TASK
Whenever the word "every" turns up in a line of the data below, copy that line.

TASK MATERIAL
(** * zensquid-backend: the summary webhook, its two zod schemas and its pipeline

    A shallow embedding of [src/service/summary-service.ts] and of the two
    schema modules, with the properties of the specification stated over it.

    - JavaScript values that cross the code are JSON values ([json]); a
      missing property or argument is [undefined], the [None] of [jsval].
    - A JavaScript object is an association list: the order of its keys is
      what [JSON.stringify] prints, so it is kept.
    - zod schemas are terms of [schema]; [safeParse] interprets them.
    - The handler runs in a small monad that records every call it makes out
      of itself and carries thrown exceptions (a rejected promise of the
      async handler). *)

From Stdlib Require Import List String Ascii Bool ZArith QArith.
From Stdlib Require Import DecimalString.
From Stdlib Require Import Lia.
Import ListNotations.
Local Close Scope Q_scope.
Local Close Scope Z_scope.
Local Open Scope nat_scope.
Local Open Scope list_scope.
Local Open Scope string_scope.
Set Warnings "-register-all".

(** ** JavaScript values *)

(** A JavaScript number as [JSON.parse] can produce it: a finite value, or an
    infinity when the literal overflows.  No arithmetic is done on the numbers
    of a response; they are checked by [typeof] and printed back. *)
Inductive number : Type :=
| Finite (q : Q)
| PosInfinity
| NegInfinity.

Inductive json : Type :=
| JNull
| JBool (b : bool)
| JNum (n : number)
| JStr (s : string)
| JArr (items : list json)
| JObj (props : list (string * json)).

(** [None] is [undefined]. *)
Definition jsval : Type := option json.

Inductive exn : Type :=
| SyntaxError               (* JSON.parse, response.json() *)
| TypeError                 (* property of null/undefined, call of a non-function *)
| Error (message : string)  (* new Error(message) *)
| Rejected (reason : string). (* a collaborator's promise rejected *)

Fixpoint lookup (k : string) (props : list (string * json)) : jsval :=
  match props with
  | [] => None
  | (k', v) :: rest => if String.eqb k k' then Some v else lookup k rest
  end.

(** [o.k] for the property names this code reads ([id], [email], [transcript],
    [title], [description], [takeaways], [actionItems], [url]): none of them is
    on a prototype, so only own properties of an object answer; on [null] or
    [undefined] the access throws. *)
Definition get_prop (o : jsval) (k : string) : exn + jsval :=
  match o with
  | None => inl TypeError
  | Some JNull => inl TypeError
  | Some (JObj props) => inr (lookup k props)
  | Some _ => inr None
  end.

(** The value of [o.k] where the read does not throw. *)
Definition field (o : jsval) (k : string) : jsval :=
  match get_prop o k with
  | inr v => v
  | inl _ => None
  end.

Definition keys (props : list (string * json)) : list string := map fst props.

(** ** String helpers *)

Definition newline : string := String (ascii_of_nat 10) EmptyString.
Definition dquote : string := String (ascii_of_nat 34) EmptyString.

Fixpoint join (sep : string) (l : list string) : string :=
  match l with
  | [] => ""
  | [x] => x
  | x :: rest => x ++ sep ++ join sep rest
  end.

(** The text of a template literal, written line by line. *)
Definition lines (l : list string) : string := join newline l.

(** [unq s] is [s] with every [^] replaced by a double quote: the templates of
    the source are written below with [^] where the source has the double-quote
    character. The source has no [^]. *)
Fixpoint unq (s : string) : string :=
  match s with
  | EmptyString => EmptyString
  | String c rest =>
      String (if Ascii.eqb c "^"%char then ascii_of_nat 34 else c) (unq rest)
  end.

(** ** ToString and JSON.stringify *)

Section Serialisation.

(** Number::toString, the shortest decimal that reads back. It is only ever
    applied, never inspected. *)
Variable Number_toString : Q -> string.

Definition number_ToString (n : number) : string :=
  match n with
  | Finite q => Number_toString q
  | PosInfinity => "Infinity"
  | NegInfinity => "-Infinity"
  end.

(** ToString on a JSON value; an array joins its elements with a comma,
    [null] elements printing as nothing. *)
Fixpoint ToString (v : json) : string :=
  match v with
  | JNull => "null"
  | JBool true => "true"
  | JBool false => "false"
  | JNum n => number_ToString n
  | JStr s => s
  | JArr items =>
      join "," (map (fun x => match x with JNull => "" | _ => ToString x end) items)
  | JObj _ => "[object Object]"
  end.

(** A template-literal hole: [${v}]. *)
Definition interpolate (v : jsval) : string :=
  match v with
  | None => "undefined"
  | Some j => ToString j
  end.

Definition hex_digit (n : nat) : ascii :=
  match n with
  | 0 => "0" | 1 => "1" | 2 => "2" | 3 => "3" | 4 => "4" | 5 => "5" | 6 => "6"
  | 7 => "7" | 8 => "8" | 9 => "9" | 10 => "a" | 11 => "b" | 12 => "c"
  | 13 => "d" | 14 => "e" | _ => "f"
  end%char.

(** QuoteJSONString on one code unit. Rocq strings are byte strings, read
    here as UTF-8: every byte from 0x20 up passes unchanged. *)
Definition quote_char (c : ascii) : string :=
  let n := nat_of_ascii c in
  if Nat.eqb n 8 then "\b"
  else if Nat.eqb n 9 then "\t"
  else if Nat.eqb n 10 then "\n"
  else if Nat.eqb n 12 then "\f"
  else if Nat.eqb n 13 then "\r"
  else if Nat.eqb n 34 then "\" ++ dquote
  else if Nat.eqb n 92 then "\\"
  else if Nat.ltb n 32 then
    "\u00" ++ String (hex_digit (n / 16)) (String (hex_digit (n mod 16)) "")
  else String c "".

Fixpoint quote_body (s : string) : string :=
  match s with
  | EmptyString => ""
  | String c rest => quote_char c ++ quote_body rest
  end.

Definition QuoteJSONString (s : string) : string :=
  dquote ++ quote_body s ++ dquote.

REPLY
    - The handler runs in a small monad that records every call it makes out
(** [unq s] is [s] with every [^] replaced by a double quote: the templates of
    here as UTF-8: every byte from 0x20 up passes unchanged. *)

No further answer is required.